--- START ---

(** Two groups over the four tiles of [demo_cm]. *)
Lemma tile_groups_cover_witness :
  let t := tiles demo_cm in
  exists gs, tile_groups false t 0 gs 0 /\ length gs = 2%nat /\
    concat (tiles_of <$> gs) = seqZ 0 (t_rows t * t_cols t).
Proof.
  intros t.
  exists [{| tg_size := 1; tg_start := 0; tg_end := 2; tg_next_start_tile := 3 |};
          {| tg_size := 1; tg_start := 3; tg_end := 3; tg_next_start_tile := 0 |}].
  assert (tile_groups false t 0
    [{| tg_size := 1; tg_start := 0; tg_end := 2; tg_next_start_tile := 3 |};
     {| tg_size := 1; tg_start := 3; tg_end := 3; tg_next_start_tile := 0 |}] 0) as Hgs.
  { eapply (tgs_more false t 0 false (init_rb [144])); [vm_compute; reflexivity | done |].
    eapply (tgs_last false t 3 false (init_rb [248])). vm_compute. reflexivity. }
  split; [exact Hgs |]. split; [reflexivity |].
  apply (tile_groups_cover false t _ ltac:(vm_compute; reflexivity) Hgs).
Defined.

Lemma reader_bind_assoc {R A B C} (m : reader R A) (k : A -> reader R B) (l : B -> reader R C) r :
  ((m ≫= k) ≫= l) r = (m ≫= fun a => k a ≫= l) r.
Proof. unfold mbind, reader_bind. by destruct (m r) as [[a r'] | |]. Qed.

(** The two fields of a tile group header, as the writer and the reader treat them when
    there is more than one tile. *)
Definition tg_bits (s e lg : Z) (flag : bool) : list bool :=
  [flag] ++ if flag then lit_bits (Z.to_nat lg) s ++ lit_bits (Z.to_nat lg) e else [].

Definition tg_write (s e lg : Z) (flag : bool) (w : aom_write_bit_buffer)
  : option aom_write_bit_buffer :=
  w ← aom_wb_write_bit w (b2z flag);
  if flag then w ← aom_wb_write_literal w s lg; aom_wb_write_literal w e lg else Some w.

Lemma emits_tg s e lg flag : emits (E := bool) (tg_write s e lg flag) (tg_bits s e lg flag).
Proof.
  apply (emits_app (fun w => aom_wb_write_bit w _)); [exact (emits_put flag) |].
  destruct flag; [| apply emits_nil].
  apply (emits_app (fun w => aom_wb_write_literal w s lg)); apply emits_literal.
Qed.

Definition tg_flag (impl : bool) : reader aom_read_bit_buffer Z :=
  f ← aom_rb_read_bit;
  if impl && negb (f =? 0) then raise AOM_CODEC_UNSUP_BITSTREAM else mret f.

Definition tg_range (num lg f : Z) : reader aom_read_bit_buffer (Z * Z) :=
  if false || (num =? 1) || (f =? 0) then mret (0, num - 1)
  else s ← aom_rb_read_literal lg; e ← aom_rb_read_literal lg; mret (s, e).

Lemma takes_tg buf h num s e lg flag (impl : bool) :
  0 <= lg -> 0 <= s < 2 ^ lg -> 0 <= e < 2 ^ lg -> num <> 1 ->
  (flag = false -> s = 0 /\ e = num - 1) -> (impl = true -> flag = false) ->
  takes (src_ok := rb_source_ok buf h)
    (tg_flag impl ≫= tg_range num lg)
    (tg_bits s e lg flag) (s, e).
Proof.
  intros Hlg Hs He Hnum Hno Himpl. unfold tg_bits, tg_flag, tg_range.
  eapply takes_bind.
  { rewrite <- (app_nil_r [flag]). eapply takes_bind; [apply takes_get |].
    assert (impl && negb (b2z flag =? 0) = false) as ->; [| apply takes_ret].
    destruct impl; [by rewrite Himpl | done]. }
  rewrite (proj2 (Z.eqb_neq num 1)) by done. destruct flag; cbn [b2z Z.eqb orb].
  - eapply takes_bind; [by apply takes_literal |].
    rewrite <- (app_nil_r (lit_bits _ e)). eapply takes_bind; [by apply takes_literal |]. apply takes_ret.
  - destruct (Hno eq_refl) as [-> ->]. apply takes_ret.
Qed.

(** For a layout the encoder chose and the decoder read back, a tile group header is
    read as it was written, although the encoder decides whether there is one by the
    logs of the tile counts and the decoder by the counts: the decoder finds the
    range of tiles and a header of the size the encoder reports. *)
Theorem tile_group_header_roundtrip cm cfg cm1 t s e flag impl dst :
  frame_ok cm -> set_tile_info cm cfg = Some cm1 -> codable cm1 -> tiles_agree (tiles cm1) t ->
  let num := t_rows t * t_cols t in
  0 <= s <= e -> e < num -> (flag = false -> s = 0 /\ e = num - 1) -> (impl = true -> flag = false) ->
  (4 <= length dst)%nat -> Z.of_nat (length dst) < 2 ^ 28 ->
  exists size dst',
    write_tile_group_header dst s e
      (t_log2_rows (tiles cm1) + t_log2_cols (tiles cm1)) flag = Some (size, dst') /\
    forall tail h, let buf := take (Z.to_nat size) dst' ++ tail in
      8 * Z.of_nat (length buf) < 2 ^ 32 ->
      exists rb', read_tile_group_header false t s impl
          {| rb_bit_buffer := buf; rb_bit_offset := 0; rb_error_handler := h |}
        = Ok ({| tg_size := size; tg_start := s; tg_end := e;
                 tg_next_start_tile := if e =? num - 1 then 0 else e + 1 |}, rb').
Proof.
  intros Hf E Hcod Hag num Hs He Hno Himpl Hd Hd2.
  destruct (set_tile_info_lay_out cm cfg cm1 Hf E)
    as (u & lc & k & a & lr & r & b & Hla & Hlb & Elay & _).
  pose proof (layout_counted cm u lc k a lr r b cm1 Hf Hla Hlb Elay Hcod) as (C1 & C2 & C3 & C4 & C5).
  destruct Hag as (_ & Ek & _ & Er & _ & Elc & Elr & _).
  set (t1 := tiles cm1) in *. set (lg := t_log2_rows t1 + t_log2_cols t1) in *.
  unfold write_tile_group_header, read_tile_group_header. fold num. rewrite <- Elr, <- Elc. fold lg.
  destruct (Z.eqb_spec lg 0) as [Elg | Hlg].
  - assert (num = 1) as En1 by (unfold num; rewrite <- Ek, <- Er; by apply C5).
    exists 0, dst. split; [done |]. intros tail h Hbuf. rewrite En1 in *.
    assert (s = 0) as -> by lia. assert (e = 0) as -> by lia. by eexists.
  - assert (1 <= num) by (unfold num; rewrite <- Ek, <- Er; nia).
    assert (num <> 1) as Hn1 by (intros En; apply Hlg, C5; rewrite Ek, Er; exact En).
    assert (num <= 2 ^ lg) as Hcap.
    { unfold num, lg. rewrite <- Ek, <- Er, pow2_split by lia. nia. }
    assert (0 <= lg <= 12) by (unfold lg; lia).
    assert (length (tg_bits s e lg flag) <= 25)%nat as Htg.
    { unfold tg_bits. rewrite length_app. destruct flag; rewrite ?length_app, ?length_lit_bits; cbn [length]; lia. }
    destruct (link _ _ _ _ (emits_tg s e lg flag)
      (fun buf h => takes_tg buf h num s e lg flag impl ltac:(lia) ltac:(lia) ltac:(lia) Hn1 Hno Himpl)
      {| wb_bit_buffer := dst; wb_bit_offset := 0 |} 0%nat) as (w' & Ew & _ & Ho & _ & Hrd).
    { split; cbn [wb_bit_buffer wb_bit_offset]; lia. }
    exists (aom_wb_bytes_written w'), (wb_bit_buffer w'). split.
    { revert Ew. unfold tg_write, mbind, option_bind.
      destruct (aom_wb_write_bit _ _) as [w1 |]; [| done].
      destruct (if flag then _ else _) as [w2 |]; [| done]. by intros [= ->]. }
    intros tail h Hbuf. specialize (Hrd tail h Hbuf). cbn [wb_bit_offset] in Hrd, Ho.
    rewrite (proj2 (Z.ltb_lt 1 num)) by lia. cbn [negb andb rb_bit_offset].
    change (Z.of_nat 0) with 0 in *. fold (tg_flag impl).
    match goal with |- exists rb', (_ ≫= fun f => _ ≫= ?k) ?rb = _ =>
      change (exists rb', (tg_flag impl ≫= fun f => tg_range num lg f ≫= k) rb =
        Ok ({| tg_size := aom_wb_bytes_written w'; tg_start := s; tg_end := e;
               tg_next_start_tile := if e =? num - 1 then 0 else e + 1 |}, rb')) end.
    rewrite <- reader_bind_assoc, (reader_bind_ok _ _ _ _ _ Hrd). cbv beta iota.
    rewrite Z.eqb_refl. cbn [negb].
    rewrite (proj2 (Z.ltb_ge e s)), (proj2 (Z.leb_gt num e)) by lia. cbn [rb_bit_offset].
    eexists. do 3 f_equal. rewrite Z.sub_0_r. unfold aom_wb_bytes_written.
    rewrite u32_small by lia. rewrite Z.shiftr_div_pow2 by lia. change (2 ^ 3) with 8.
    destruct (Z.ltb_spec 0 (wb_bit_offset w' mod 8)); cbn [b2z]; dlia.
Qed.

(** The second group of [explicit_cm]: tiles 2 to 5 of 6. *)
Lemma tile_group_header_roundtrip_witness :
  let num := t_rows (tiles explicit_cm) * t_cols (tiles explicit_cm) in
  num = 6 /\
  exists size dst',
    write_tile_group_header [0; 0; 0; 0] 2 5
      (t_log2_rows (tiles explicit_cm) + t_log2_cols (tiles explicit_cm)) true = Some (size, dst') /\
    forall tail h, let buf := take (Z.to_nat size) dst' ++ tail in
      8 * Z.of_nat (length buf) < 2 ^ 32 ->
      exists rb', read_tile_group_header false (tiles explicit_cm) 2 false
          {| rb_bit_buffer := buf; rb_bit_offset := 0; rb_error_handler := h |}
        = Ok ({| tg_size := size; tg_start := 2; tg_end := 5;
                 tg_next_start_tile := if 5 =? num - 1 then 0 else 5 + 1 |}, rb').
Proof.
  intros num. split; [vm_compute; reflexivity |].
  apply (tile_group_header_roundtrip demo_cm explicit_config explicit_cm (tiles explicit_cm) 2 5 true false
           [0; 0; 0; 0] demo_frame_ok).
  - vm_compute. reflexivity.
  - exact explicit_codable.
  - unfold tiles_agree, agree. repeat split.
  - lia.
  - vm_compute. reflexivity.
  - discriminate.
  - discriminate.
  - cbn. lia.
  - vm_compute. reflexivity.
Defined.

--- END ---

The answer should consist solely of the lines from the first line above through the one with "((m ≫= k) ≫= l) r = (m", both included, repeated exactly.

(** Two groups over the four tiles of [demo_cm]. *)
Lemma tile_groups_cover_witness :
  let t := tiles demo_cm in
  exists gs, tile_groups false t 0 gs 0 /\ length gs = 2%nat /\
    concat (tiles_of <$> gs) = seqZ 0 (t_rows t * t_cols t).
Proof.
  intros t.
  exists [{| tg_size := 1; tg_start := 0; tg_end := 2; tg_next_start_tile := 3 |};
          {| tg_size := 1; tg_start := 3; tg_end := 3; tg_next_start_tile := 0 |}].
  assert (tile_groups false t 0
    [{| tg_size := 1; tg_start := 0; tg_end := 2; tg_next_start_tile := 3 |};
     {| tg_size := 1; tg_start := 3; tg_end := 3; tg_next_start_tile := 0 |}] 0) as Hgs.
  { eapply (tgs_more false t 0 false (init_rb [144])); [vm_compute; reflexivity | done |].
    eapply (tgs_last false t 3 false (init_rb [248])). vm_compute. reflexivity. }
  split; [exact Hgs |]. split; [reflexivity |].
  apply (tile_groups_cover false t _ ltac:(vm_compute; reflexivity) Hgs).
Defined.

Lemma reader_bind_assoc {R A B C} (m : reader R A) (k : A -> reader R B) (l : B -> reader R C) r :
  ((m ≫= k) ≫= l) r = (m ≫= fun a => k a ≫= l) r.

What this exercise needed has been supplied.